ENTRIES SHOWN:
(** * Mock conversation API: the conversational session engine

    A shallow embedding of [mock_conversation_api.py]: the flow catalog
    [CONVERSATION_FLOW], the in-memory session store [sessions], and the two
    handlers [start_conversation] and [conversation_step], followed by the
    properties of the engine.

    Numbers that the handler receives in [request.value] are Python floats,
    that is IEEE 754 binary64 values; they are modelled with the reference
    semantics of [SpecFloat] at precision 53 and exponent bound 1024.  Python
    integers are unbounded and are modelled by [Z]. *)

From Stdlib Require Import ZArith QArith Qabs String Lia SpecFloat.
From stdpp Require Import base option list gmap strings pretty.

Local Open Scope string_scope.
Local Open Scope Z_scope.

(** ** Python floats *)

Abbreviation binary64 := spec_float (only parsing).

Definition prec : Z := 53.
Definition emax : Z := 1024.

Definition fmul (x y : binary64) : binary64 := SFmul prec emax x y.

(** A float literal whose binary significand is [m] and exponent [e]. *)
Definition lit (m : positive) (e : Z) : binary64 := S754_finite false m e.

(** The literals of the handler, as the nearest binary64 values. *)
Definition f2_5 : binary64 := lit 5629499534213120 (-51).
Definition f0_8 : binary64 := lit 7205759403792794 (-53).
Definition f1_2 : binary64 := lit 5404319552844595 (-52).
Definition f0_2 : binary64 := lit 7205759403792794 (-55).
Definition f0_85 : binary64 := lit 7656119366529843 (-53).

(** The rational number a finite float stands for (0 for the others). *)
Definition SF2Q (x : binary64) : Q :=
  match x with
  | S754_finite s m e =>
      if 0 <=? e then inject_Z (cond_Zopp s (Zpos m * 2 ^ e))
      else Qmake (cond_Zopp s (Zpos m)) (Z.to_pos (2 ^ (- e)))
  | _ => 0%Q
  end.

(** The float nearest to [m * 2 ^ e]. *)
Definition dyadic (m e : Z) : binary64 := binary_normalize prec emax m e false.

(** ** Python values and exceptions *)

Inductive py_value :=
  | PyInt (n : Z)
  | PyFloat (x : binary64)
  | PyStr (s : string).

Inductive exn :=
  | HTTPException (status_code : Z) (detail : string)
  | RequestValidationError (loc : string)
  | KeyError (key : string)
  | IndexError
  | OverflowError
  | ValueError
  | TypeError.

Inductive outcome (A : Type) :=
  | Return (a : A)
  | Raise (e : exn).
Arguments Return {A} a.
Arguments Raise {A} e.

Definition obind {A B} (o : outcome A) (k : A -> outcome B) : outcome B :=
  match o with
  | Return a => k a
  | Raise e => Raise e
  end.

(** [float(n)] for a Python int: round to nearest even, [OverflowError] when
    the int is too large for a float. *)
Definition float_of_int (n : Z) : outcome binary64 :=
  match binary_normalize prec emax n 0 false with
  | S754_infinity _ => Raise OverflowError
  | x => Return x
  end.

(** [int(x)] for a Python float: truncation toward zero; infinities and NaN
    raise. *)
Definition py_int (x : binary64) : outcome Z :=
  match x with
  | S754_zero _ => Return 0
  | S754_finite s m e => Return (cond_Zopp s (Z.shiftl (Zpos m) e))
  | S754_infinity _ => Raise OverflowError
  | S754_nan => Raise ValueError
  end.

(** [v * c] where [c] is a float literal. *)
Definition py_mul (v : py_value) (c : binary64) : outcome binary64 :=
  match v with
  | PyInt n => obind (float_of_int n) (fun x => Return (fmul x c))
  | PyFloat x => Return (fmul x c)
  | PyStr _ => Raise TypeError
  end.

(** [l[i]] on a Python list: negative indices count from the end. *)
Definition py_index {A} (l : list A) (i : Z) : outcome A :=
  let n := Z.of_nat (length l) in
  let j := if i <? 0 then i + n else i in
  if (0 <=? j) && (j <? n) then
    match l !! Z.to_nat j with
    | Some a => Return a
    | None => Raise IndexError
    end
  else Raise IndexError.

(** ** The flow catalog *)

Module Validation.
Record t := mk { min : Z; max : Z }.
End Validation.

Module FlowStep.
Record t := mk {
  step : Z;
  field : string;
  input_type : string;
  help_text : string;
  validation : Validation.t;
  ai_message_template : string
}.
End FlowStep.

Definition CONVERSATION_FLOW : list FlowStep.t := [
  FlowStep.mk 0 "revenue" "number"
    "Enter your annual revenue in euros"
    (Validation.mk 10000 1000000000)
    "Hi! I'll help you get a quick business valuation. Let's start with your annual revenue - what was your total revenue last year?";
  FlowStep.mk 1 "ebitda" "number"
    "Enter your EBITDA (earnings before interest, taxes, depreciation, and amortization)"
    (Validation.mk 0 500000000)
    "Great! Now, what was your EBITDA (earnings before interest, taxes, depreciation, and amortization) last year?";
  FlowStep.mk 2 "employees" "number"
    "How many employees does your company have?"
    (Validation.mk 1 10000)
    "Thanks! How many employees does your company have?";
  FlowStep.mk 3 "industry" "text"
    "What industry is your company in?"
    (Validation.mk 2 100)
    "What industry is your company in? (e.g., Technology, Manufacturing, Services)";
  FlowStep.mk 4 "growth_rate" "number"
    "What's your expected annual growth rate?"
    (Validation.mk (-50) 200)
    "What's your expected annual growth rate for the next few years? (as a percentage, e.g., 15 for 15%)";
  FlowStep.mk 5 "country" "text"
    "What country is your company based in?"
    (Validation.mk 2 50)
    "Finally, what country is your company based in?"
].

Definition stepCount : Z := Z.of_nat (length CONVERSATION_FLOW).

(** ** Sessions and the session store *)

Module Session.
(** One entry of [sessions].  The only values ever written into ["data"]
    are [request.value], which the request model types as a float. *)
Record t := mk {
  company_id : string;
  step : Z;
  data : gmap string binary64;
  started_at : string
}.
End Session.

Abbreviation store := (gmap string Session.t) (only parsing).

(** ** Request and response models *)

Module StartConversationRequest.
Record t := mk { company_id : string }.
End StartConversationRequest.

Module CompanyInfo.
Record t := mk { company_name : string; industry : string; country : string }.
End CompanyInfo.

Module StartConversationResponse.
Record t := mk {
  session_id : string;
  company_info : CompanyInfo.t;
  ai_message : string;
  step : Z;
  next_field : string;
  input_type : string;
  help_text : string;
  validation : Validation.t
}.
End StartConversationResponse.

Module ConversationStepRequest.
Record t := mk {
  company_id : string;
  session_id : string;
  step : Z;
  field : string;
  value : binary64
}.
End ConversationStepRequest.

Module ValuationResult.
Record t := mk {
  valuation_id : string;
  equity_value : Z;
  valuation_range : Validation.t;
  confidence_score : binary64;
  methodology : string;
  company_name : string;
  revenue : py_value;
  ebitda : py_value;
  employees : py_value;
  industry : py_value;
  country : py_value;
  growth_rate : py_value
}.
End ValuationResult.

Module ConversationStepResponse.
Record t := mk {
  complete : bool;
  ai_message : string;
  step : option Z;
  next_field : option string;
  input_type : option string;
  help_text : option string;
  validation : option Validation.t;
  valuation_result : option ValuationResult.t;
  error : option string
}.
End ConversationStepResponse.

(** ** Handlers: computations over the session store that may raise *)

Definition Handler (A : Type) : Type := store -> store * outcome A.

Definition ret {A} (a : A) : Handler A := fun σ => (σ, Return a).
Definition raise {A} (e : exn) : Handler A := fun σ => (σ, Raise e).
Definition bind {A B} (h : Handler A) (k : A -> Handler B) : Handler B :=
  fun σ =>
    match h σ with
    | (σ', Return a) => k a σ'
    | (σ', Raise e) => (σ', Raise e)
    end.
Definition lift {A} (o : outcome A) : Handler A := fun σ => (σ, o).

Declare Scope handler_scope.
Delimit Scope handler_scope with handler.
Notation "x <- h ;; k" := (bind h (fun x => k))
  (at level 100, h at next level, right associativity) : handler_scope.
Notation "h ;;; k" := (bind h (fun _ => k))
  (at level 100, right associativity) : handler_scope.
Local Open Scope handler_scope.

DESCRIPTION OF THE TASK:
To answer, state the number of lines in the records holding the string "associativity", and leave out everything else.

WRITTEN ANSWER:
2